■ **Source information**:
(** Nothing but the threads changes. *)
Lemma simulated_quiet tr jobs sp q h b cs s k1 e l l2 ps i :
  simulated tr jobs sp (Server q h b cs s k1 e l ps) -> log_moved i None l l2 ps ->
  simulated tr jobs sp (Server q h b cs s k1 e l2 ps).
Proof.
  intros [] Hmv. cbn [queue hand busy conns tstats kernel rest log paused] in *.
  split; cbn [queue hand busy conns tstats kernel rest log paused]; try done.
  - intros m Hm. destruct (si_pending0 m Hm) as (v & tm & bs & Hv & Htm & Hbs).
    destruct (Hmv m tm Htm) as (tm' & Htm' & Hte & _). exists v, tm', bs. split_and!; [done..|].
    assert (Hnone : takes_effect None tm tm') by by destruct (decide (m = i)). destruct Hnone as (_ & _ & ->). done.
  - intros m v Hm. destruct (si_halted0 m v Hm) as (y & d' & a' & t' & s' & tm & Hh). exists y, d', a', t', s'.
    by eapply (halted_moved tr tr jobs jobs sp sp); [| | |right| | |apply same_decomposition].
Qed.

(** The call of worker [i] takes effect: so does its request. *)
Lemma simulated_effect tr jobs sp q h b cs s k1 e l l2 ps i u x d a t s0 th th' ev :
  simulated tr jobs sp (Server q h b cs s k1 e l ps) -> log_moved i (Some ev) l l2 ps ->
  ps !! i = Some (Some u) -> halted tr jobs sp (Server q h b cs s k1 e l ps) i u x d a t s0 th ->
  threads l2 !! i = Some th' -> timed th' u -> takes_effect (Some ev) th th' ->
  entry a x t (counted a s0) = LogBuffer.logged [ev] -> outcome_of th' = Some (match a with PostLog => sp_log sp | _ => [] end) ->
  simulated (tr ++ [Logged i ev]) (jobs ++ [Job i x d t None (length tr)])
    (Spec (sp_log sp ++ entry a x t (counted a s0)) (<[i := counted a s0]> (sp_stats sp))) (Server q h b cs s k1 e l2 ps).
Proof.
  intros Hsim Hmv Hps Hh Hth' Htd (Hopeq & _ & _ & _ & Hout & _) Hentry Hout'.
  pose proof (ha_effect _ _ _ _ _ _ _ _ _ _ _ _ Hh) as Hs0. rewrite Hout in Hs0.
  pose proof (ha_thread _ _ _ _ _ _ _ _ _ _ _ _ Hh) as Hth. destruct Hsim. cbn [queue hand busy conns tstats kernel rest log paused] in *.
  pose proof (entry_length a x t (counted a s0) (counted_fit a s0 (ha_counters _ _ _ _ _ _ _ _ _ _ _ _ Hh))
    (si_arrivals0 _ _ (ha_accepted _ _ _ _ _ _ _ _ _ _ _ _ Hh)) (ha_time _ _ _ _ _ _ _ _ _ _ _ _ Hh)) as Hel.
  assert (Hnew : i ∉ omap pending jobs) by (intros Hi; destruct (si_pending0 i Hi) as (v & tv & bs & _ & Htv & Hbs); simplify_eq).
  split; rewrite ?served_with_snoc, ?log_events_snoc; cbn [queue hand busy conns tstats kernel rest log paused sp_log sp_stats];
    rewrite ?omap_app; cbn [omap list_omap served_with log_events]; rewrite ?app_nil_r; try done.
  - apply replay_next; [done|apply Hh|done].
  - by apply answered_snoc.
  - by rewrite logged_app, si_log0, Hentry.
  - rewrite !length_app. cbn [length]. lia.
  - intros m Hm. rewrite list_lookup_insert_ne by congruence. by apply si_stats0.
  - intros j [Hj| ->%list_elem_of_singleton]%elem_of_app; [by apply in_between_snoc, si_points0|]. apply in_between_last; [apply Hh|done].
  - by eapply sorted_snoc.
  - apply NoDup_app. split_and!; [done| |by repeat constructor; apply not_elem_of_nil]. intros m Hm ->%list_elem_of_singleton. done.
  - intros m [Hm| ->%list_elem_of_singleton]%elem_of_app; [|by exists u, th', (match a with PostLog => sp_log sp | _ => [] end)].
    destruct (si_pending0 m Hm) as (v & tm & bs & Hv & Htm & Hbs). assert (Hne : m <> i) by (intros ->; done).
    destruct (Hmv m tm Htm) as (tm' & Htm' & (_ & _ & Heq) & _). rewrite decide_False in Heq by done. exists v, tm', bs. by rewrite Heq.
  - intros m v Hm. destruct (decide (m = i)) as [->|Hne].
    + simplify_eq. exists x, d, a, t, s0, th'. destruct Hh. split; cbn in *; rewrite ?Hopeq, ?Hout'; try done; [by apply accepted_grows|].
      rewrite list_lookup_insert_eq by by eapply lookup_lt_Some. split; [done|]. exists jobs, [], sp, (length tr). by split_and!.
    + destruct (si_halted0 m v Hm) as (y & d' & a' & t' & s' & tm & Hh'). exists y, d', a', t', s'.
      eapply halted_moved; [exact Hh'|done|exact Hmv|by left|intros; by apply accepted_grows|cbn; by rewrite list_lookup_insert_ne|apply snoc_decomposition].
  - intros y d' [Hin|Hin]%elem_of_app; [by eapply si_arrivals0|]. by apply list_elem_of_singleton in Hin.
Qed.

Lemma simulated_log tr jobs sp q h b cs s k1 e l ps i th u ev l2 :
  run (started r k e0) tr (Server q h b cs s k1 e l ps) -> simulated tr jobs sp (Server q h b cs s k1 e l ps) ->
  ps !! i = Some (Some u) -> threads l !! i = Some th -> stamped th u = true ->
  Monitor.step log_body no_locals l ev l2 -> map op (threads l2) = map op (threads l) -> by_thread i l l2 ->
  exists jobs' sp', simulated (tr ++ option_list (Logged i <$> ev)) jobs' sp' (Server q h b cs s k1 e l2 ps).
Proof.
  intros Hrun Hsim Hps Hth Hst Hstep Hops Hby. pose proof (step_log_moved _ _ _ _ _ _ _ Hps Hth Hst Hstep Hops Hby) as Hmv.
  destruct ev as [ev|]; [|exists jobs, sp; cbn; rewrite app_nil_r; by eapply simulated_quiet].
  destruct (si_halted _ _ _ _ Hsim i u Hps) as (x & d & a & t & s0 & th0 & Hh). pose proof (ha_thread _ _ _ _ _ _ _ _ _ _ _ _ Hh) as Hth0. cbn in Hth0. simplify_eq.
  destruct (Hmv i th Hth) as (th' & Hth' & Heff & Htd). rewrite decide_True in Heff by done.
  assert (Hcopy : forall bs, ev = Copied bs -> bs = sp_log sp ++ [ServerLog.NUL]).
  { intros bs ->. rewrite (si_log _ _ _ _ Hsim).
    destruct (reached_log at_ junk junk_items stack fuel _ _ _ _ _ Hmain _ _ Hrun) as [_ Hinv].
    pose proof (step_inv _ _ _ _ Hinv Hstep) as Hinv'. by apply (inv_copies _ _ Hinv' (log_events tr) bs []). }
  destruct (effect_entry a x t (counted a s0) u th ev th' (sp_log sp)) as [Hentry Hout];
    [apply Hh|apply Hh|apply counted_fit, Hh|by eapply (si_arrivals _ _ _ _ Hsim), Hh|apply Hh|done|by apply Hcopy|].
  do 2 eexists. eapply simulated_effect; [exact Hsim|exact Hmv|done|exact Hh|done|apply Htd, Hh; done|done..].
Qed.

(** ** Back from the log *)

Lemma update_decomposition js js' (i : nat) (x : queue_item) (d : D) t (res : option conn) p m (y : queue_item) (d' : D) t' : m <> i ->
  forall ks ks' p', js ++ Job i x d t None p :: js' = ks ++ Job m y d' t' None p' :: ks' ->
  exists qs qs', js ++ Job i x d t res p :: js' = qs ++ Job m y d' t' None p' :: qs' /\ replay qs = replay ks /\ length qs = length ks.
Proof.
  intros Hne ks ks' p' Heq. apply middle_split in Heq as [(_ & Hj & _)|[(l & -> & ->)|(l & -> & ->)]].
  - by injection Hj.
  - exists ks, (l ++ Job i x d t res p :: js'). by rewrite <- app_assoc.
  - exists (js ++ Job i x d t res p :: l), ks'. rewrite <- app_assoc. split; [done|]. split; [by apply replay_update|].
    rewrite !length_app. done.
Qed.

==

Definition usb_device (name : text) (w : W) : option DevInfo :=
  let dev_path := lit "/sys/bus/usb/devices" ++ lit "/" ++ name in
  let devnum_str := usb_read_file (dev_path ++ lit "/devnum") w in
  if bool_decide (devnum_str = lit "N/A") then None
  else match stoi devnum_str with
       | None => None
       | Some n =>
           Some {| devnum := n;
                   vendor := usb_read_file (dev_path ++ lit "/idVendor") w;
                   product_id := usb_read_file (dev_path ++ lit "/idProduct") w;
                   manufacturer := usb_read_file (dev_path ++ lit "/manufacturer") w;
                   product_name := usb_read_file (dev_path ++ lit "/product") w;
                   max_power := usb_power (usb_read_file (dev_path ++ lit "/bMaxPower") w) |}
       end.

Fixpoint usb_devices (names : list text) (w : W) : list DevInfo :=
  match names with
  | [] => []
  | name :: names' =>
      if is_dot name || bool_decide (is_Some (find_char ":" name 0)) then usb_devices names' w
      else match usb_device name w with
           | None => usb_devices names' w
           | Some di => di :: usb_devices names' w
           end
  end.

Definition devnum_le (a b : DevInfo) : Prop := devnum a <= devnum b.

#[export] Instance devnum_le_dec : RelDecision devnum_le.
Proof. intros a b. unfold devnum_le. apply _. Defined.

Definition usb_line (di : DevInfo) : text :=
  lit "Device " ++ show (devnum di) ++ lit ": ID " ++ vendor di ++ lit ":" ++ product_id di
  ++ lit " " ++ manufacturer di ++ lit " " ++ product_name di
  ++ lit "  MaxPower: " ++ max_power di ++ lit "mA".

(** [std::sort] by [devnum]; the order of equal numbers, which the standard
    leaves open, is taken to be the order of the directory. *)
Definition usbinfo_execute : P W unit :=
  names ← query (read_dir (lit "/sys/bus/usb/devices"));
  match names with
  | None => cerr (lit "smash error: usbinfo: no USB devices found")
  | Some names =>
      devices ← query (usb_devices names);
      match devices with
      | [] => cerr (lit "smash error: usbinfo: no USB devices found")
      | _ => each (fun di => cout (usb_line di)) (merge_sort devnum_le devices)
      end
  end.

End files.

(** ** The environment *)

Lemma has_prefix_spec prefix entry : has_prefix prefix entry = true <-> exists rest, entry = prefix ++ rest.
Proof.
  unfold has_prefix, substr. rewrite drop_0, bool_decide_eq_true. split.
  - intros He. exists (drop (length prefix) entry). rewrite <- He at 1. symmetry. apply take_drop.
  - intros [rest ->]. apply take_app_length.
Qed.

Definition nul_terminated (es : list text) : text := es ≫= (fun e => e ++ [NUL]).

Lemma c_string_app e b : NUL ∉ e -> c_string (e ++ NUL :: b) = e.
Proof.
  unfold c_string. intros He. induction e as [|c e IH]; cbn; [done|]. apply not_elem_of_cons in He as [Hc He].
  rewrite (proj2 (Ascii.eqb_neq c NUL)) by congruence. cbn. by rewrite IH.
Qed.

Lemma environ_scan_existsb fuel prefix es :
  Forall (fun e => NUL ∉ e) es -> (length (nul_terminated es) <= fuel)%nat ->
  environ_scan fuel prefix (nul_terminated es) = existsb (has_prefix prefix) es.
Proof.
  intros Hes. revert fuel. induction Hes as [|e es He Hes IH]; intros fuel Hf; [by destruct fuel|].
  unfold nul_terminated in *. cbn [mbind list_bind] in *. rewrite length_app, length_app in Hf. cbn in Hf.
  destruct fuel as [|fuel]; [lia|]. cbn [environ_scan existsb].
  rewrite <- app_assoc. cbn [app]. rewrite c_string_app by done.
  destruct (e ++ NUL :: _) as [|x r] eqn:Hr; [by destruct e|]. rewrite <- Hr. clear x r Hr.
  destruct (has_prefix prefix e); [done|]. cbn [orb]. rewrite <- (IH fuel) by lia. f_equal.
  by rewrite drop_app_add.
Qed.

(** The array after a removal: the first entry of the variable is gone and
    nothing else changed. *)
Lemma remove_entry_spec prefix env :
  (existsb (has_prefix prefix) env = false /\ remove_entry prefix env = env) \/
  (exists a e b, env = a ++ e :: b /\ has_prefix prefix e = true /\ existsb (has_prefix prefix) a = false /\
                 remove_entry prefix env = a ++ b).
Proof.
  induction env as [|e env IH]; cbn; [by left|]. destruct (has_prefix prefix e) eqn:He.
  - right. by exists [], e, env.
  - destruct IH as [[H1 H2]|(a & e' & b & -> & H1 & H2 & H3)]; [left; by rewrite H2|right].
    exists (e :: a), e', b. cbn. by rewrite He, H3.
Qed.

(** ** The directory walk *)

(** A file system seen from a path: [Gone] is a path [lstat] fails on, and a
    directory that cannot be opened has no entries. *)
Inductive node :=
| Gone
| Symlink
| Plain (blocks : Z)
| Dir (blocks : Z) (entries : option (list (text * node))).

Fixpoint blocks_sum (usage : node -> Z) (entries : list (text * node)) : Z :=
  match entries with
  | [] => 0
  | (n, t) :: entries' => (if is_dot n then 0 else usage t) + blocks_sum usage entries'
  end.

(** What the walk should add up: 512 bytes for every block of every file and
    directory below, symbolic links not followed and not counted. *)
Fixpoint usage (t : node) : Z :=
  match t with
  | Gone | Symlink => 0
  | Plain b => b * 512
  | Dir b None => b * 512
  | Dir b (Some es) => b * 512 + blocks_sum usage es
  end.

■ **Your assignment**: From the listing above, repeat exactly the lines starting at the line that includes "Lemma environ_scan_existsb fuel" and ending at the line that includes "intros Hes. revert", with nothing outside that span.

■ **Written answer**:
Lemma environ_scan_existsb fuel prefix es :
  Forall (fun e => NUL ∉ e) es -> (length (nul_terminated es) <= fuel)%nat ->
  environ_scan fuel prefix (nul_terminated es) = existsb (has_prefix prefix) es.
Proof.
  intros Hes. revert fuel. induction Hes as [|e es He Hes IH]; intros fuel Hf; [by destruct fuel|].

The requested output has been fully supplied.